Work required: Locate each line below that includes "Hget" and reproduce it.

Collected data entries
^^^^
#[export] Instance Table_view `{Countable K} V : TableView (Table K V) K V :=
  {| tl_wf _ := True; tl_view := table_inner |}.
#[export] Instance Table_like_ok `{Countable K} V : TableLikeOk (Table K V) K V.
Proof. by split. Qed.

#[export] Instance SingletonTable_view V : TableView (SingletonTable V) unit V :=
  {| tl_wf _ := True; tl_view t := match singleton_inner t with Some v => {[tt := v]} | None => ∅ end |}.
#[export] Instance SingletonTable_like_ok V : TableLikeOk (SingletonTable V) unit V.
Proof.
  split; cbn.
  - intros t [] v _. split; [done|]. destruct (singleton_inner t) as [x|]; [by rewrite insert_singleton_eq | done].
  - intros t [] _. split; [done|]. destruct (singleton_inner t) as [x|]; [by rewrite delete_singleton_eq | by rewrite delete_empty].
  - intros [[v|]] [] _; cbn; [by rewrite lookup_singleton_eq | by rewrite lookup_empty].
  - done.
  - intros t [ops]; revert t; induction ops as [|[]]; cbn; auto.
Qed.

(** *** Tables of pairs *)

Definition pairs `{Countable K} {V} (m : gmap K (list V)) : list (K * V) :=
  concat ((fun e : K * list V => (fun v => (e.1, v)) <$> e.2) <$> map_to_list m).
Definition pairs_view `{Countable K} `{Countable V} (m : gmap K (list V)) : gmap (K * V) unit :=
  mark (pairs m).

Section pairs.
Context `{Countable K} `{Countable V}.
Implicit Types (m : gmap K (list V)) (k : K) (v : V) (vs : list V).

Lemma elem_of_pairs m k v : (k, v) ∈ pairs m <-> v ∈ default [] (m !! k).
Proof.
  unfold pairs. rewrite list_elem_of_In, in_concat. setoid_rewrite <- list_elem_of_In.
  setoid_rewrite list_elem_of_fmap. split.
  - intros (l & ((k' & vs) & -> & Hm) & (v' & [= -> ->] & Hv)%list_elem_of_fmap).
    apply elem_of_map_to_list in Hm. by rewrite Hm.
  - destruct (m !! k) as [vs|] eqn:E; cbn; [|set_solver]. intros Hv. eexists. split.
    + exists (k, vs). split; [done|]. by apply elem_of_map_to_list.
    + apply list_elem_of_fmap. eauto.
Qed.

Lemma pairs_view_lookup m k v : pairs_view m !! (k, v) = Some tt <-> v ∈ default [] (m !! k).
Proof. rewrite <- elem_of_pairs. apply mark_lookup. Qed.

Lemma pairs_view_empty : pairs_view (∅ : gmap K (list V)) = ∅.
Proof. unfold pairs_view, pairs. by rewrite map_to_list_empty. Qed.

Lemma pairs_view_insert m k v vs :
  (forall x, x ∈ vs <-> x = v \/ x ∈ default [] (m !! k)) ->
  pairs_view (<[k := vs]> m) = <[(k, v) := tt]> (pairs_view m).
Proof.
  intros E. apply unit_map_eq. intros [k' v']. rewrite pairs_view_lookup, lookup_insert_Some, pairs_view_lookup.
  destruct (decide (k = k')) as [->|Hk]; [rewrite lookup_insert_eq | rewrite lookup_insert_ne by done];
    cbn; rewrite ?E; destruct (decide (v = v')); naive_solver.
Qed.

Lemma pairs_view_delete m k v vs :
  (forall x, x ∈ vs <-> x <> v /\ x ∈ default [] (m !! k)) ->
  pairs_view (<[k := vs]> m) = delete (k, v) (pairs_view m).
Proof.
  intros E. apply unit_map_eq. intros [k' v']. rewrite pairs_view_lookup, lookup_delete_Some, pairs_view_lookup.
  destruct (decide (k = k')) as [->|Hk]; [rewrite lookup_insert_eq | rewrite lookup_insert_ne by done];
    cbn; rewrite ?E; destruct (decide (v = v')); naive_solver.
Qed.

Lemma pairs_view_delete_absent m k v : m !! k = None -> pairs_view m = delete (k, v) (pairs_view m).
Proof.
  intros E. symmetry. apply delete_id. apply eq_None_not_Some. intros [[] Hs%pairs_view_lookup]. rewrite E in Hs.
  by apply not_elem_of_nil in Hs.
Qed.

Lemma pairs_view_exist m k v (b : bool) :
  (b = true <-> v ∈ default [] (m !! k)) -> b = bool_decide (is_Some (pairs_view m !! (k, v))).
Proof.
  rewrite <- pairs_view_lookup. intros E. case_bool_decide as D.
  - destruct D as [[] D]. by apply E.
  - apply not_true_is_false. rewrite E. naive_solver.
Qed.
End pairs.

#[export] Instance VecTable_view `{Countable K} `{Countable V} : TableView (VecTable K V) (K * V) unit :=
  {| tl_wf t := forall k vs, vec_inner t !! k = Some vs -> NoDup vs; tl_view t := pairs_view (vec_inner t) |}.
#[export] Instance VecBinTable_view `{Countable K} `{Countable V} `{Ord V} : TableView (VecBinTable K V) (K * V) unit :=
  {| tl_wf t := forall k vs, bin_inner t !! k = Some vs -> StronglySorted ord_lt vs; tl_view t := pairs_view (bin_inner t) |}.

(** Replacing one vector keeps what holds of all of them. *)
Lemma all_insert `{Countable K} {V} (P : list V -> Prop) (m : gmap K (list V)) k vs :
  (forall k vs, m !! k = Some vs -> P vs) -> P vs -> forall k' vs', <[k := vs]> m !! k' = Some vs' -> P vs'.
Proof. intros Hm Hvs k' vs' [[-> ->]|[_ ?]]%lookup_insert_Some; eauto. Qed.

Lemma all_default `{Countable K} {V} (P : list V -> Prop) (m : gmap K (list V)) k :
  P [] -> (forall k vs, m !! k = Some vs -> P vs) -> P (default [] (m !! k)).
Proof. intros H0 Hm. destruct (m !! k) eqn:E; cbn; eauto. Qed.
(* ===== verification/TangleCache.v ===== *)
(** * The tangle behind its cache

    The operations of [Tangle] against what the storage holds. [cache_ok] is the invariant of the cache: a cached message
    is the stored one, a cached list of children contains only stored edges, and all of them when it is marked as
    exhaustive and a fetch returns that many, and every pin is accounted for, so that a vertex is evicted only between uses. The claims say that the
    operations behave as if there were no cache, whatever is evicted, and what happens when two updates of the same vertex
    overlap. *)

From S2P Require Import Prelude External MessageTypes Payload PayloadKeys Message TangleTypes LedgerTypes.
From S2P Require Import Vertices Storage StorageTables StorageMemory Tangle.

Local Open Scope Z_scope.

(** ** What the storage holds *)

Definition stored (t : LedgerTables) (id : MessageId) : option (Message * MessageMetadata) :=
  match t_message (t_node t) !! id, t_metadata (t_node t) !! id with
  | Some message, Some metadata => Some (message, metadata)
  | _, _ => None
  end.
Definition edge (t : LedgerTables) (parent child : MessageId) : Prop := t_edge (t_node t) !! (parent, child) = Some tt.

(** ** The invariant of the cache *)

(** [E] are the edges and [D] the messages the cache is compared with. A vertex is marked as exhaustive by a fetch, which
    has found every child if there are at most [limit] of them. *)
Record vertex_ok (limit : option nat) (E : MessageId -> MessageId -> Prop)
    (D : MessageId -> option (Message * MessageMetadata)) (id : MessageId) (v : Vertex) : Prop := {
  vo_message x : vertex_message v = Some x -> D id = Some x;
  vo_children c : c ∈ vertex_children v -> E id c;
  vo_exhaustive c : vertex_exhaustive v = true -> within limit (E id) -> E id c -> c ∈ vertex_children v;
  vo_NoDup : NoDup (vertex_children v);
}.

Section cache.
Context `{TableHasherOk MessageId} `{HashOrderOk} `{EnvironmentOk} `{Bitflags} `{LedgerBackendOk B}.
Implicit Types (t : Tangle B) (id p c : MessageId) (v : Vertex) (vs : Vertices).
Implicit Types (E : MessageId -> MessageId -> Prop) (D : MessageId -> option (Message * MessageMetadata)).
Implicit Types (pins : MessageId -> Z).

Lemma within_ext limit (P Q : MessageId -> Prop) : (forall c, P c <-> Q c) -> within limit Q -> within limit P.
Proof. intros HPQ. apply within_mono. intros c. apply HPQ. Qed.

Record cache_ok E D pins vs : Prop := {
  co_wf : vertices_wf vs;
  co_vertex id v : Vertices_get vs id = Some v -> vertex_ok (edge_limit B) E D id v /\ eviction_blocks v = pins id;
  co_pinned id : pins id <> 0 -> is_Some (Vertices_get vs id);
  co_nonneg id : 0 <= pins id;
}.

Definition bump (b : bool) id pins : MessageId -> Z := fun id' => if b && bool_decide (id = id') then pins id' + 1 else pins id'.

Lemma bump_false id pins : bump false id pins = pins.
Proof. done. Qed.
Lemma bump_eq id pins : bump true id pins id = pins id + 1.
Proof. unfold bump. by rewrite bool_decide_eq_true_2. Qed.
Lemma bump_ne b id id' pins : id <> id' -> bump b id pins id' = pins id'.
Proof. intros Hne. unfold bump. rewrite bool_decide_eq_false_2 by done. by rewrite andb_false_r. Qed.

Lemma bump_pin (b : bool) id pins v :
  eviction_blocks v = pins id -> eviction_blocks (if b then prevent_eviction v else v) = bump b id pins id.
Proof. intros Hv. destruct b; [rewrite bump_eq, <- Hv; by destruct v | done]. Qed.
Lemma bump_nonneg b E D id pins vs : cache_ok E D pins vs -> 0 <= bump b id pins id.
Proof. intros Hc. pose proof (co_nonneg _ _ _ _ Hc id). destruct b; [rewrite bump_eq; lia | done]. Qed.

Lemma cache_ok_proper E E' D pins vs :
  (forall p c, E p c <-> E' p c) -> cache_ok E D pins vs -> cache_ok E' D pins vs.
Proof.
  intros HE [Hw Hv Hp Hn]. split; [done| |done|done]. intros id v Hg. destruct (Hv id v Hg) as [[? Hc Hx ?] ?].
  split; [|done]. split; [done| | |done]; intros c; [rewrite <- HE; apply Hc|].
  intros Hv' Hn'. rewrite <- HE. apply Hx; [done | by eapply within_ext, Hn'].
Qed.

(** The vertex at [id], or the empty one that takes its place. *)
Lemma cache_default E D pins vs id :
  cache_ok E D pins vs ->
  let v := default Vertex_empty (Vertices_get vs id) in vertex_ok (edge_limit B) E D id v /\ eviction_blocks v = pins id.
Proof.
  intros [Hw Hv Hp Hn]. destruct (Vertices_get vs id) as [v|] eqn:Hg; cbn; [by apply Hv|]. split.
  - split; cbn; [done | by intros c ?%not_elem_of_nil | done | constructor].
  - destruct (decide (pins id = 0)) as [->|Hne]; [done|]. apply Hp in Hne as [v Hv']. congruence.
Qed.

(** Replacing the vertex at [id]. *)
Lemma cache_write E D pins E' D' pins' vs vs' id v :
  cache_ok E D pins vs -> vertices_wf vs' ->
  (forall id', Vertices_get vs' id' = if decide (id = id') then Some v else Vertices_get vs id') ->
  vertex_ok (edge_limit B) E' D' id v -> eviction_blocks v = pins' id -> 0 <= pins' id ->
  (forall id', id <> id' -> pins' id' = pins id' /\ D' id' = D id' /\ forall c, E' id' c <-> E id' c) ->
  cache_ok E' D' pins' vs'.
Proof.
  intros [Hw Hv Hp Hn] Hw' Hg Ho Hb Hnn Hother. split; [done|..].
  - intros id' v'. rewrite Hg. case_decide as Hid; [intros [= <-]; by subst id'|]. intros Hget.
    destruct (Hother id' Hid) as (Hpi & HD & HE). destruct (Hv id' v' Hget) as [[? Hc Hx ?] ?]. split; [|congruence].
    split; [by rewrite HD | intros c; rewrite HE; apply Hc | | done].
    intros c Hv' Hn'. rewrite HE. apply Hx; [done|]. eapply within_ext, Hn'. intros ?. by rewrite HE.
  - intros id' Hne. rewrite Hg. case_decide as Hid; [by eexists|]. destruct (Hother id' Hid) as (Hpi & _). apply Hp.
    by rewrite <- Hpi.
  - intros id'. destruct (decide (id = id')) as [<-|Hid]; [done|]. destruct (Hother id' Hid) as (-> & _). apply Hn.
Qed.

(** ** Steps that change the cache only *)

Definition cache_step t t' : Prop := exists vs e, t' = with_env e (with_vertices vs t).

Lemma cache_step_refl t : cache_step t t.
Proof. exists (tg_vertices t), (tg_env t). by destruct t. Qed.
Lemma cache_step_vertices t vs : cache_step t (with_vertices vs t).
Proof. exists vs, (tg_env t). by destruct t. Qed.
Lemma cache_step_trans t1 t2 t3 : cache_step t1 t2 -> cache_step t2 t3 -> cache_step t1 t3.
Proof. intros (vs & e & ->) (vs' & e' & ->). exists vs', e'. by destruct t1. Qed.
Lemma cache_step_storage t t' : cache_step t t' -> tg_storage t' = tg_storage t.
Proof. intros (vs & e & ->). by destruct t. Qed.
Lemma cache_step_milestones t t' : cache_step t t' -> tg_milestones t' = tg_milestones t /\ tg_seps t' = tg_seps t.
Proof. intros (vs & e & ->). by destruct t. Qed.
Lemma vertices_with_vertices vs t : tg_vertices (with_vertices vs t) = vs.
Proof. by destruct t. Qed.

Lemma on_vertices_run {A} (m : st Vertices A) t a vs :
  m (tg_vertices t) = Some (a, vs) -> on_vertices m t = Some (a, with_vertices vs t).
Proof. intros Hm. unfold on_vertices. by rewrite Hm. Qed.

(** ** Eviction *)

Lemma evict_spec E D pins fuel t :
  cache_ok E D pins (tg_vertices t) ->
  exists t', evict fuel t = Some (tt, t') /\ cache_step t t' /\ cache_ok E D pins (tg_vertices t')
    /\ forall id, pins id <> 0 -> Vertices_get (tg_vertices t') id = Vertices_get (tg_vertices t) id.
Proof.
  revert t. induction fuel as [|fuel IH]; intros t Hc; cbn [evict]; [exists t; split_and!; [done | apply cache_step_refl | done..]|].
  destruct (_ <? _); [|exists t; split_and!; [done | apply cache_step_refl | done..]].
  pose proof (pop_random_spec (Z.to_nat (max_eviction_retries (tg_config t))) (tg_vertices t) (tg_env t) (co_wf _ _ _ _ Hc)) as Hp.
  destruct (pop_random _ _ _) as [[[v|] vs] e].
  - destruct Hp as (id & Hg & He & Hw & _ & Hget). 
    assert (Hvs : tg_vertices (with_env e (with_vertices vs t)) = vs) by by destruct t.
    assert (Hz : pins id = 0).
    { destruct (co_vertex _ _ _ _ Hc id v Hg) as [_ Hb]. unfold can_evict in He. apply Z.eqb_eq in He. lia. }
    destruct (IH (with_env e (with_vertices vs t))) as (t' & -> & Hs & Hc' & Hpin).
    { rewrite Hvs. destruct Hc as [? Hv Hp ?]. split; [done| | |done].
      - intros id' v'. rewrite Hget. case_decide; [done|]. apply Hv.
      - intros id' Hne. rewrite Hget. case_decide; [by subst|]. by apply Hp. }
    exists t'. split_and!; [done | | done|].
    + eapply cache_step_trans; [|exact Hs]. by exists vs, e.
    + intros id' Hne. rewrite Hpin, Hvs, Hget by done. case_decide; [by subst | done].
  - subst vs. eexists. split; [done|]. split_and!; [by exists (tg_vertices t), e | by destruct t | by destruct t].
Qed.

Lemma perform_eviction_spec E D pins t :
  cache_ok E D pins (tg_vertices t) ->
  exists t', perform_eviction t = Some (tt, t') /\ cache_step t t' /\ cache_ok E D pins (tg_vertices t')
    /\ forall id, pins id <> 0 -> Vertices_get (tg_vertices t') id = Vertices_get (tg_vertices t) id.
Proof.
  intros Hc. unfold perform_eviction. destruct (_ <? _); [by apply evict_spec|].
  exists t. split_and!; [done | apply cache_step_refl | done..].
Qed.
^^^^
Task answer:
  - intros id' v'. rewrite Hg. case_decide as Hid; [intros [= <-]; by subst id'|]. intros Hget.
    destruct (Hother id' Hid) as (Hpi & HD & HE). destruct (Hv id' v' Hget) as [[? Hc Hx ?] ?]. split; [|congruence].
  - destruct Hp as (id & Hg & He & Hw & _ & Hget). 
      - intros id' v'. rewrite Hget. case_decide; [done|]. apply Hv.
      - intros id' Hne. rewrite Hget. case_decide; [by subst|]. by apply Hp. }
    + intros id' Hne. rewrite Hpin, Hvs, Hget by done. case_decide; [by subst | done].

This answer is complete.